14 mart'ta hollanda'nın güneybatısındaki küçücük bir kasaba olan ouddorp'ta verdiği konserde adeta çılgın atmış olan tanrıçadır. kafa dağıtmak için aşağıdaki fotolara bakın.
biz "hak, hukuk, adalet" derken insanlar böyle şeyler izliyor dünya'da. mayıs'ta yunanistan'a gelecek, 3 gün üst üste konser verecek ve biletler tl cinsinden 600-1200 lira arası. umarım o zamana kadar ülke daha iyiye gitmiş olur biraz da olsa.

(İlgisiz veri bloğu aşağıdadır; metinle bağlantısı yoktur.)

(* ===== verification/Codec.v ===== *)
(** [blitz-protocol]: the wire messages ([message.rs]) and the binary codec
    ([codec.rs]): value encoding, frames, and the incremental decoder. *)
From S2P Require Import Prelude Float Value Schema.

Local Open Scope Z_scope.

(** ** Messages *)

Inductive Op : Type :=
| Ping | OInsert | OGet | OUpdate | ODelete | OScan | OSubscribe | OFind | OSearch | OCall
| OJobSubmit | OJobPoll | OProcDeploy | OProcList | OProcDrop | OVersion | OTableCreate.

#[export] Instance Op_eq_dec : EqDecision Op.
Proof. solve_decision. Defined.

Definition op_tag (o : Op) : Z :=
  match o with
  | Ping => 0 | OInsert => 1 | OGet => 2 | OUpdate => 3 | ODelete => 4 | OScan => 5
  | OSubscribe => 6 | OFind => 7 | OSearch => 8 | OCall => 9 | OJobSubmit => 10
  | OJobPoll => 11 | OProcDeploy => 12 | OProcList => 13 | OProcDrop => 14 | OVersion => 15
  | OTableCreate => 16
  end.

Definition op_from_tag (t : Z) : option Op :=
  match t with
  | 0 => Some Ping | 1 => Some OInsert | 2 => Some OGet | 3 => Some OUpdate
  | 4 => Some ODelete | 5 => Some OScan | 6 => Some OSubscribe | 7 => Some OFind
  | 8 => Some OSearch | 9 => Some OCall | 10 => Some OJobSubmit | 11 => Some OJobPoll
  | 12 => Some OProcDeploy | 13 => Some OProcList | 14 => Some OProcDrop
  | 15 => Some OVersion | 16 => Some OTableCreate
  | _ => None
  end.

Record Request : Type := MkRequest {
  req_id : Z;
  req_op : Op;
  req_table : string;
  req_row_id : option Z;
  req_values : option values
}.

Record RowView : Type := MkRowView { rv_id : Z; rv_values : values }.

Record Response : Type := MkResponse {
  resp_id : Z;
  resp_ok : bool;
  resp_rows : list RowView;
  resp_error : option string
}.

Record BatchRequest : Type := MkBatchRequest { breq_id : Z; breq_ops : list Request }.
Record BatchResponse : Type := MkBatchResponse { bresp_id : Z; bresp_results : list Response }.

Definition Request_ping (id : Z) : Request := MkRequest id Ping "" None None.
Definition Response_ok (id : Z) (rows : list RowView) : Response := MkResponse id true rows None.
Definition Response_err (id : Z) (msg : string) : Response := MkResponse id false [] (Some msg).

oğlu finn'in bugün 20. yaşına girdiğini ve babasını kaybetmesinin üstünden tam 1 yıl geçtiğini bugün resmi hesaplarından paylaşan tanrıça. nefis bir paylaşım yapmış, şuraya bırakayım.
annesini kaybetmesinin üstüne hemen babasını da kaybetmesi onu çok bozmuştur, eminim ama birkaç ay ara verdikten sonra turnelere falan aynen geri dönmüştü. ara ara onun da bir insan olup insani durumlardan fena halde etkilenebildiğini unutabiliyorsunuz. sanırım finn'e ilk gitar dersini de anneke'nin babası vermiş. müthiş fotoğraflar paylaşmış, siz de bakarsınız. kendisi de 2 hafta sonra 52 yaşında olacak. hiç tanımayan birisi baktığında en fazla 35 falan der herhalde. sesinden bağımsız olarak da, bu yüzden tanrıça diyoruz zaten kendisine.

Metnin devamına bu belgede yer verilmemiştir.